• _About this task_: Of all the lines in the entries below, give again exactly those starting at the line containing "[re_digit] is what" and ending at the line containing "(** [text.split(sep)] for", both ends included, and no others.

• _Records from a collection_:
========================================================================

(** * util_sl.py: plate-text normalisation and plate/vehicle matching

    A shallow embedding of [src/util_sl.py].

    Data model.
    - A Python [str] is a [list ascii]: the sequence of its code points.  The
      embedding covers ASCII text (code points below 128); on those,
      [str.upper], the class [[A-Z]] and the class [\d] of [re] are the ones
      written below.  Beyond them [str.upper] and [\d] do more, so the
      general properties of the text functions carry the hypothesis
      [is_ascii] on their texts.
    - The two module-level dicts are association lists in source order;
      [k in d.keys()] is [in_keys], [d[k]] is [getitem], which raises
      [KeyError] on a missing key.
    - Code that can raise returns a [result]: [Ok v] or [Raise e].
    - Confidences and box coordinates are Python floats that the code only
      compares and passes on; they are rationals ([Q]) here. *)

From Stdlib Require Import Ascii String List Bool Arith Lia ZArith QArith.
Import ListNotations.

Local Close Scope Q_scope.
Local Open Scope nat_scope.
Local Open Scope list_scope.
Local Open Scope bool_scope.

(** ** Strings *)

Definition str := list ascii.

(** A literal of the source, as a [str]. *)
Definition lit (s : string) : str := list_ascii_of_string s.

Definition code (c : ascii) : nat := nat_of_ascii c.

Definition is_lower (c : ascii) : bool := (97 <=? code c) && (code c <=? 122).

(** [[A-Z]] of [re]. *)
Definition re_upper (c : ascii) : bool := (65 <=? code c) && (code c <=? 90).

(** [\d] of [re] on a character of code point below 128: the digits 0-9.
    (Beyond, [\d] also accepts the other Unicode decimal digits.) *)
Definition re_digit (c : ascii) : bool := (48 <=? code c) && (code c <=? 57).

(** What [str.upper] does to one character of code point below 128. *)
Definition upper_char (c : ascii) : ascii :=
  if is_lower c then ascii_of_nat (code c - 32) else c.

(** [text.upper()] *)
Definition upper (s : str) : str := map upper_char s.

(** The texts the embedding covers: every code point is below 128.  On
    those, [upper_char] is what [str.upper] does to a character and
    [re_digit] is what [\d] accepts; beyond them [str.upper] and [\d] do
    more, so every general property of the text functions below is stated
    for such texts. *)
Definition is_ascii (s : str) : bool := forallb (fun c => code c <? 128) s.

(** [text.replace(c, "")] for a one-character [c]. *)
Definition remove_char (c : ascii) (s : str) : str :=
  filter (fun x => negb (Ascii.eqb x c)) s.

(** [c in text] for a one-character [c]. *)
Definition contains_char (c : ascii) (s : str) : bool :=
  existsb (Ascii.eqb c) s.

(** [text.split(sep)] for a one-character [sep]: one part more than there are
    separators, never the empty list. *)
Fixpoint split (sep : ascii) (s : str) : list str :=
  match s with
  | [] => [[]]
  | c :: s' =>
      if Ascii.eqb c sep then [] :: split sep s'
      else match split sep s' with
           | p :: ps => (c :: p) :: ps
           | [] => [[c]]
           end
  end.

(** [s[-2:]]: the last two characters, all of [s] when it is shorter. *)
Definition last2 (s : str) : str := skipn (length s - 2) s.

Definition space : ascii := " "%char.
Definition hyphen : ascii := "-"%char.
Definition newline : ascii := "010"%char.

(** [string.ascii_uppercase] and the literal ["0123456789"]. *)
Definition ascii_uppercase : str := lit "ABCDEFGHIJKLMNOPQRSTUVWXYZ".
Definition decimal_digits : str := lit "0123456789".

(** Truth value of a [str]-or-[None] in a condition. *)
Definition truthy (o : option str) : bool :=
  match o with
  | Some (_ :: _) => true
  | _ => false
  end.

(** ** Exceptions *)

Inductive exn : Type :=
| KeyError (key : ascii).

Inductive result (A : Type) : Type :=
| Ok (a : A)
| Raise (e : exn).

Arguments Ok {A} a.
Arguments Raise {A} e.

Definition bind {A B : Type} (r : result A) (k : A -> result B) : result B :=
  match r with
  | Ok a => k a
  | Raise e => Raise e
  end.

Notation "x <- r ;; k" := (bind r (fun x => k))
  (at level 61, r at next level, right associativity).

(** ** The confusion tables *)

Definition dict := list (ascii * ascii).

Definition dict_char_to_int : dict :=
  [("O", "0"); ("I", "1"); ("J", "3"); ("A", "4"); ("G", "6"); ("S", "5")]%char.

Definition dict_int_to_char : dict :=
  [("0", "O"); ("1", "I"); ("3", "J"); ("4", "A"); ("6", "G"); ("5", "S")]%char.

Fixpoint lookup (d : dict) (k : ascii) : option ascii :=
  match d with
  | [] => None
  | (k', v) :: d' => if Ascii.eqb k k' then Some v else lookup d' k
  end.

(** [k in d.keys()] *)
Definition in_keys (k : ascii) (d : dict) : bool :=
  existsb (fun kv => Ascii.eqb k (fst kv)) d.

(** [d[k]] *)
Definition getitem (d : dict) (k : ascii) : result ascii :=
  match lookup d k with
  | Some v => Ok v
  | None => Raise (KeyError k)
  end.

(** ** Regular expressions

    [re.search] tries the pattern at every position from the left, the end of
    the string included, and returns the first match. *)

Fixpoint re_search {A : Type} (m : str -> option A) (s : str) : option A :=
  match m s with
  | Some r => Some r
  | None =>
      match s with
      | [] => None
      | _ :: s' => re_search m s'
      end
  end.

(** [([A-Z]{2})(\d{4})] at the head of [s]: the two groups. *)
Definition match_strict_at (s : str) : option (str * str) :=
  match s with
  | l1 :: l2 :: d1 :: d2 :: d3 :: d4 :: _ =>
      if re_upper l1 && re_upper l2
         && re_digit d1 && re_digit d2 && re_digit d3 && re_digit d4
      then Some ([l1; l2], [d1; d2; d3; d4])
      else None
  | _ => None
  end.

(** The longest prefix of characters satisfying [p], and the rest. *)
Fixpoint span (p : ascii -> bool) (s : str) : str * str :=
  match s with
  | [] => ([], [])
  | c :: s' =>
      if p c then let (a, b) := span p s' in (c :: a, b)
      else ([], s)
  end.

(** [$] without [re.MULTILINE]: the end of the string, or just before a
    newline that ends the string. *)
Definition at_end (s : str) : bool :=
  match s with
  | [] => true
  | [c] => Ascii.eqb c newline
  | _ => false
  end.

(** [([A-Z]+)(\d{4})$] at the head of [s].  [[A-Z]+] is greedy and takes the
    whole run of letters; giving letters back cannot help, since what follows
    a shorter run is a letter, which [\d] refuses. *)
Definition match_loose_at (s : str) : option (str * str) :=
  match span re_upper s with
  | ((_ :: _) as letters, d1 :: d2 :: d3 :: d4 :: rest) =>
      if re_digit d1 && re_digit d2 && re_digit d3 && re_digit d4
         && at_end rest
      then Some (letters, [d1; d2; d3; d4])
      else None
  | _ => None
  end.

(** ** extract_plate_format *)

(** [text.upper().replace(" ", "").replace("-", "")] *)
Definition dense (text : str) : str :=
  remove_char hyphen (remove_char space (upper text)).

Definition extract_plate_format (text : str) : option str :=
  let text := dense text in
  match re_search match_strict_at text with
  | Some (letters, digits) => Some (letters ++ hyphen :: digits)
  | None => None
  end.

(** ** license_complies_format *)

Definition letter_ok (l : ascii) : bool :=
  contains_char l ascii_uppercase || in_keys l dict_int_to_char.

Definition number_ok (n : ascii) : bool :=
  contains_char n decimal_digits || in_keys n dict_char_to_int.

(** The final test of [license_complies_format], on the two parts. *)
Definition valid_parts (letters numbers : str) : bool :=
  (length letters =? 2) && (length numbers =? 4)
  && forallb letter_ok letters && forallb number_ok numbers.

Definition license_complies_format (text : str) : bool :=
  let text := remove_char space (upper text) in
  if contains_char hyphen text then
    match split hyphen text with
    | [p0; p1] =>
        let p0 := if 2 <? length p0 then last2 p0 else p0 in
        valid_parts p0 p1
    | _ => false
    end
  else
    match re_search match_loose_at text with
    | Some (g1, g2) => valid_parts (last2 g1) g2
    | None => false
    end.

(** ** format_license *)

(** One step of the loop over the letter part. *)
Definition format_letter (c : ascii) : result ascii :=
  if in_keys c dict_char_to_int then
    d <- getitem dict_char_to_int c ;; getitem dict_int_to_char d
  else Ok c.

(** One step of the loop over the number part. *)
Definition format_number (c : ascii) : result ascii :=
  if in_keys c dict_int_to_char then getitem dict_char_to_int c
  else if in_keys c dict_char_to_int then getitem dict_char_to_int c
  else Ok c.

(** [for char in s: acc += f(char)], from the left; the first exception
    ends the loop. *)
Fixpoint for_chars (f : ascii -> result ascii) (s : str) (acc : str)
  : result str :=
  match s with
  | [] => Ok acc
  | c :: s' => x <- f c ;; for_chars f s' (acc ++ [x])
  end.

(** Lines 181-199: the two loops and the final f-string. *)
Definition format_parts (letters numbers : str) : result str :=
  formatted_letters <- for_chars format_letter letters [] ;;
  formatted_numbers <- for_chars format_number numbers [] ;;
  Ok (formatted_letters ++ hyphen :: formatted_numbers).

Definition format_license (text : str) : result str :=
  match extract_plate_format text with
  | Some ((_ :: _) as formatted_text) => Ok formatted_text
  | _ =>
      let text := remove_char space (upper text) in
      if contains_char hyphen text then
        match split hyphen text with
        | [p0; p1] =>
            let letters := if 2 <? length p0 then last2 p0 else p0 in
            format_parts letters p1
        | _ => Ok text
        end
      else
        match re_search match_loose_at text with
        | Some (g1, g2) => format_parts (last2 g1) g2
        | None => Ok text
        end
  end.

(** ** read_license_plate *)

(** [x < y] on the floats, as a test. *)
Definition Qlt_bool (x y : Q) : bool :=
  (Qnum x * QDen y <? Qnum y * QDen x)%Z.

(** One OCR detection: the quadrilateral and the pair (text, confidence). *)
Definition detection : Type := list (Q * Q) * (str * Q).

(** What [read_license_plate] returns: the pair (text, score), each of them
    possibly [None]. *)
Definition reading : Type := option str * option Q.

(** Lines 225-246: the loop over the detections, with the two variables
    [best_text] and [best_score] it updates, and what follows the loop. *)
Fixpoint scan (dets : list detection) (best_text : option str) (best_score : Q)
  : result reading :=
  match dets with
  | [] =>
      if truthy best_text then Ok (best_text, Some best_score)
      else Ok (None, None)
  | (_, (text, score)) :: rest =>
      let text := upper text in
      match extract_plate_format text with
      | Some ((_ :: _) as extracted_plate) => Ok (Some extracted_plate, Some score)
      | _ =>
          if license_complies_format text then
            formatted_text <- format_license text ;;
            if Qlt_bool best_score score
            then scan rest (Some formatted_text) score
            else scan rest best_text best_score
          else scan rest best_text best_score
      end
  end.

(** The reduction over a list of hypotheses, from [best_text = None] and
    [best_score = 0]. *)
Definition read_plate (dets : list detection) : result reading :=
  scan dets None 0%Q.

(** What [ocr.ocr] returns: [None], or a list whose first element is [None]
    or the list of detections. *)
Definition ocr_result : Type := option (list (option (list detection))).

(** [read_license_plate], from the value [ocr.ocr] returned. *)
Definition read_license_plate (ocr_out : ocr_result) : result reading :=
  match ocr_out with
  | Some (Some ((_ :: _) as dets) :: _) => read_plate dets
  | _ => Ok (None, None)
  end.

(** ** get_car *)

(** A plate box (x1, y1, x2, y2, score, class_id) and a tracked vehicle
    (xcar1, ycar1, xcar2, ycar2, car_id). *)
Definition plate_box : Type := Q * Q * Q * Q * Q * Q.
Definition vehicle : Type := Q * Q * Q * Q * Q.

(** The condition of line 266. *)
Definition inside (license_plate : plate_box) (v : vehicle) : bool :=
  let '(x1, y1, x2, y2, _, _) := license_plate in
  let '(xcar1, ycar1, xcar2, ycar2, _) := v in
  Qlt_bool xcar1 x1 && Qlt_bool ycar1 y1
  && Qlt_bool x2 xcar2 && Qlt_bool y2 ycar2.

(** The loop of lines 263-269 from index [j] on: [car_indx] when [foundIt]. *)
Fixpoint find_index (license_plate : plate_box) (vs : list vehicle) (j : nat)
  : option nat :=
  match vs with
  | [] => None
  | v :: vs' =>
      if inside license_plate v then Some j
      else find_index license_plate vs' (S j)
  end.

Definition NOT_FOUND : vehicle := (-1, -1, -1, -1, -1)%Q.

Definition get_car (license_plate : plate_box) (vehicle_track_ids : list vehicle)
  : vehicle :=
  match find_index license_plate vehicle_track_ids 0 with
  | Some car_indx => nth car_indx vehicle_track_ids NOT_FOUND
  | None => NOT_FOUND
  end.

(** ** write_csv

    [results] is a dict of dicts: frame number -> car id -> entry; an entry
    is a dict that may have the keys ["car"] and ["license_plate"], whose
    values are dicts that may have the keys read below.  A dict is the list
    of its items in insertion order (its keys are distinct), so that
    [for k in d.keys(): ... d[k] ...] goes through the items.  What
    ["{}".format] prints for a key, a number or a text is a parameter,
    [fmt].  The file is the list of the strings written to it, in order; it
    is assumed that [open] succeeds. *)

Inductive lookup_error : Type :=
| MissingKey (key : string)   (* KeyError(key) *)
| IndexOutOfRange.            (* IndexError *)

Inductive outcome (A : Type) : Type :=
| Done (a : A)
| Fails (e : lookup_error).

Arguments Done {A} a.
Arguments Fails {A} e.

Definition and_then {A B : Type} (r : outcome A) (k : A -> outcome B)
  : outcome B :=
  match r with
  | Done a => k a
  | Fails e => Fails e
  end.

Notation "x <~ r ;; k" := (and_then r (fun x => k))
  (at level 61, r at next level, right associativity).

========================================================================

• _Worked solution_:
    [re_digit] is what [\d] accepts; beyond them [str.upper] and [\d] do
    more, so every general property of the text functions below is stated
    for such texts. *)
Definition is_ascii (s : str) : bool := forallb (fun c => code c <? 128) s.

(** [text.replace(c, "")] for a one-character [c]. *)
Definition remove_char (c : ascii) (s : str) : str :=
  filter (fun x => negb (Ascii.eqb x c)) s.

(** [c in text] for a one-character [c]. *)
Definition contains_char (c : ascii) (s : str) : bool :=
  existsb (Ascii.eqb c) s.

(** [text.split(sep)] for a one-character [sep]: one part more than there are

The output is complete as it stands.